Vous aimez un jazz ouvert aux vents créatifs,
Vous appréciez les passerelles entre les musiques inventives,
Vous êtes intéressés par les démarches innovantes dans le jazz,
Vous affectionnez les équilibres subtils entre improvisation et compositions...
Alors, L’Atlantique Jazz Festival ne peut que vous combler.


Vous êtes gourmands de musique et souhaitez "faire" un festival de A à Z avec un petit budget.
Côté programme, vous êtes plutôt porté comme dans la bonne cuisine, sur les cartes légères et les menus bien équilibrés.

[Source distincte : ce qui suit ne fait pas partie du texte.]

(** With the rings within their capacity and every interval between [lo] and
    [hi] (both at most about a year), the average block time is between [lo] and
    [hi] and the round-zero rate is the correctly rounded percentage of
    heights that ended in round 0, between 0 and 100: no overflow and no division
    by zero. *)
Theorem block_quality_bounds nh b lo hi
  (Hiv : blockIntervals b <> []) (Hmr : maxRoundPerHeight b <> [])
  (Hlen : Z.of_nat (length (blockIntervals b)) <= ringCapacity)
  (Hlen' : Z.of_nat (length (maxRoundPerHeight b)) <= ringCapacity)
  (Hlo : - 2 ^ 55 <= lo) (Hhi : hi <= 2 ^ 55)
  (Hall : Forall (fun d => lo <= d <= hi) (blockIntervals b)) :
  let q := nh_quality (enrichBlockTime nh b) in
  let mr := maxRoundPerHeight b in
  lo <= AvgBlockTime q <= hi /\
  exists p, RoundZeroCommitPct q = Fin p /\
    (p == rnd (Some (-1074)%Z) (inject_Z (100 * count_zero mr)%Z / inject_Z (Z.of_nat (length mr))))%Q /\
    (0 <= p)%Q /\ (p <= 100)%Q.
Proof.
  cbn zeta. rewrite foldl_quality. cbn [AvgBlockTime RoundZeroCommitPct].
  pose proof (interval_mean_between lo hi _ Hiv Hlen Hlo Hhi Hall) as Hmean.
  destruct (blockIntervals b) as [|d iv]; [done|]. split; [exact Hmean|].
  pose proof (count_zero_le (maxRoundPerHeight b)) as Hz. unfold ringCapacity in *.
  destruct (maxRoundPerHeight b) as [|r mr]; [done|].
  assert (0 < Z.of_nat (length (r :: mr))) by (cbn [length]; lia).
  apply f64_percent; [apply f64_of_Z_exact; lia|apply f64_of_Z_exact; lia|lia|lia].
Qed.

Definition w_timing : Timing := mkTiming 9 1 [2000000000; 4000000000; 6000000000] [0; 0; 1; 0] 0.

Lemma block_quality_bounds_witness :
  2000000000 <= AvgBlockTime (nh_quality (enrichBlockTime zero_NetworkHealth w_timing)) <= 6000000000.
Proof.
  assert (H1 : blockIntervals w_timing <> []) by discriminate.
  assert (H2 : maxRoundPerHeight w_timing <> []) by discriminate.
  assert (H3 : Forall (fun d => 2000000000 <= d <= 6000000000) (blockIntervals w_timing))
    by (repeat constructor; lia).
  destruct (block_quality_bounds zero_NetworkHealth w_timing 2000000000 6000000000 H1 H2) as [H _];
    [vm_compute; discriminate|vm_compute; discriminate|vm_compute; discriminate|vm_compute; discriminate|exact H3|].
  exact H.
Defined.

Example block_quality_ex :
  let b := mkTiming 9 1 [2 * Second; 4 * Second; 6 * Second] [0; 0; 1; 0] 0 in
  let q := nh_quality (enrichBlockTime zero_NetworkHealth b) in
  AvgBlockTime q = 4 * Second /\ RoundZeroCommitPct q = Fin (75 # 1) /\ BlockTimeStdDev q = Some 1632993161.
Proof. vm_compute. done. Qed.

(** ** Step timing as a fold over completed steps *)

(** The timed step events of a batch, in order. *)
Definition step_events (tr : list (TMEventData * Z)) : list (string * Z) :=
  omap (fun p => match p.1 with EventDataRoundState _ _ s => Some (s, p.2) | _ => None end) tr.

(** The durations of the completed steps of one phase. *)
Fixpoint phase_samples (ph : phase) (l : list (string * Z)) : list Z :=
  match l with
  | (s, t) :: (((_, t') :: _) as l') =>
      if bool_decide (step_phase s = Some ph) then time_Sub t' t :: phase_samples ph l'
      else phase_samples ph l'
  | _ => []
  end.

Definition samples_of (l : list Z) : durSamples := foldl add (mkSamples 0 0) l.

Definition run_steps (st : stepAccumulator) (tr : list (TMEventData * Z)) : stepAccumulator :=
  foldl (fun st p => observeForStepTiming p.2 st p.1) st tr.

Section StepFacts.
Definition phase_acc (ph : phase) (st : stepAccumulator) : durSamples :=
  match ph with Propose => propose st | Prevote => prevote st | Precommit => precommit st end.

Lemma phase_samples_snoc ph l s t s' t' :
  phase_samples ph ((l ++ [(s, t)]) ++ [(s', t')]) =
  phase_samples ph (l ++ [(s, t)]) ++ (if bool_decide (step_phase s = Some ph) then [time_Sub t' t] else []).
Proof.
  induction l as [|[s0 t0] l IH].
  - cbn. by destruct (bool_decide _).
  - destruct l as [|[s1 t1] l]; [cbn; destruct (bool_decide (step_phase s0 = _)); cbn; by destruct (bool_decide _)|].
    cbn in IH |- *. rewrite IH. by destruct (bool_decide (step_phase s0 = _)).
Qed.

Lemma samples_snoc l d : samples_of (l ++ [d]) = add (samples_of l) d.
Proof. unfold samples_of. by rewrite foldl_app. Qed.

Lemma observe_step_acc st now h r s ph :
  lastStep st <> "" -> lastAt st <> 0 ->
  phase_acc ph (observeForStepTiming now st (EventDataRoundState h r s)) =
  if bool_decide (step_phase (lastStep st) = Some ph) then add (phase_acc ph st) (time_Sub now (lastAt st))
  else phase_acc ph st.
Proof.
  intros Hs Ht. unfold observeForStepTiming, time_IsZero.
  rewrite (bool_decide_eq_false_2 _ Hs), (proj2 (Z.eqb_neq _ _) Ht). cbn [negb andb].
  destruct (step_phase (lastStep st)) as [[]|], ph; cbn; done.
Qed.

(** What the accumulator holds after the step events [l]. *)
Definition steps_hold (l : list (string * Z)) (st : stepAccumulator) : Prop :=
  (forall ph, phase_acc ph st = samples_of (phase_samples ph l)) /\
  match last l with Some (s, t) => lastStep st = s /\ lastAt st = t | None => lastStep st = "" end.

Lemma steps_hold_step l st e now :
  Forall (fun p => p.1 <> "" /\ p.2 <> 0) l -> steps_hold l st ->
  steps_hold (l ++ step_events [(e, now)]) (observeForStepTiming now st e).
Proof.
  intros Hl [Hacc Hlast]. destruct e as [| |h r s|]; cbn -[observeForStepTiming];
    rewrite ?app_nil_r; try by split.
  split; [|by rewrite last_snoc].
  induction l as [|[s0 t0] l _] using rev_ind.
  - intros ph. cbn in Hlast. specialize (Hacc ph). transitivity (phase_acc ph st); [|exact Hacc].
    unfold observeForStepTiming. rewrite Hlast. by destruct ph.
  - intros ph. rewrite last_snoc in Hlast. destruct Hlast as [Hs Ht].
    apply Forall_app in Hl as [_ Hl]. inversion Hl as [|? ? [Hne Hnz] _]; subst. cbn in Hne, Hnz.
    rewrite observe_step_acc, phase_samples_snoc, Hacc by done.
    destruct (bool_decide _); [by rewrite samples_snoc|by rewrite app_nil_r].
Qed.

(** Over any batch of events whose step events carry a step name and a
    non-zero time, each phase's accumulator holds the durations of the
    completed steps of that phase (a wait step counts with its phase), every
    other event is ignored, and the step in progress is not counted. *)
Theorem step_timing_spec tr ph (Htr : Forall (fun p => p.1 <> "" /\ p.2 <> 0) (step_events tr)) :
  phase_acc ph (run_steps newStepAccumulator tr) = samples_of (phase_samples ph (step_events tr)).
Proof.
  enough (H : steps_hold (step_events tr) (run_steps newStepAccumulator tr)) by apply H.
  unfold run_steps. induction tr as [|[e now] tr IH] using rev_ind.
  { split; [by intros []|done]. }
  unfold step_events in *. rewrite omap_app in Htr |- *. apply Forall_app in Htr as [Htr _].
  rewrite foldl_app. apply steps_hold_step; [done|]. by apply IH.
Qed.

Definition w_step_trace : list (TMEventData * Z) :=
  [(EventDataRoundState 1 0 "RoundStepPropose", 10); (EventOther, 11);
   (EventDataRoundState 1 0 "RoundStepPrevote", 14)].

Lemma step_timing_spec_witness :
  phase_acc Propose (run_steps newStepAccumulator w_step_trace) = mkSamples 4 1.
Proof.
  etransitivity; [apply (step_timing_spec w_step_trace Propose)|vm_compute; reflexivity].
  repeat constructor; done.
Defined.
End StepFacts.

À Brest, vous pourrez goûter à tout (une vingtaine de concerts sur six jours) en prenant le temps aussi de quelques bolées iodées le long de la côte.
Plutôt qu’une indigestion musicale pendant une semaine, vous préférez garder de la place pour tous les desserts qui sont programmés par l’association Penn-Ar-Jazz au fil de l’année (une trentaine).
Alors, l’Atlantique Jazz Festival est fait pour vous et si vous n’avez pas encore mis le cap sur Brest pour ce festival hors des sentiers battus, ne vous privez pas de le faire pour la 15ème édition en octobre 2018 !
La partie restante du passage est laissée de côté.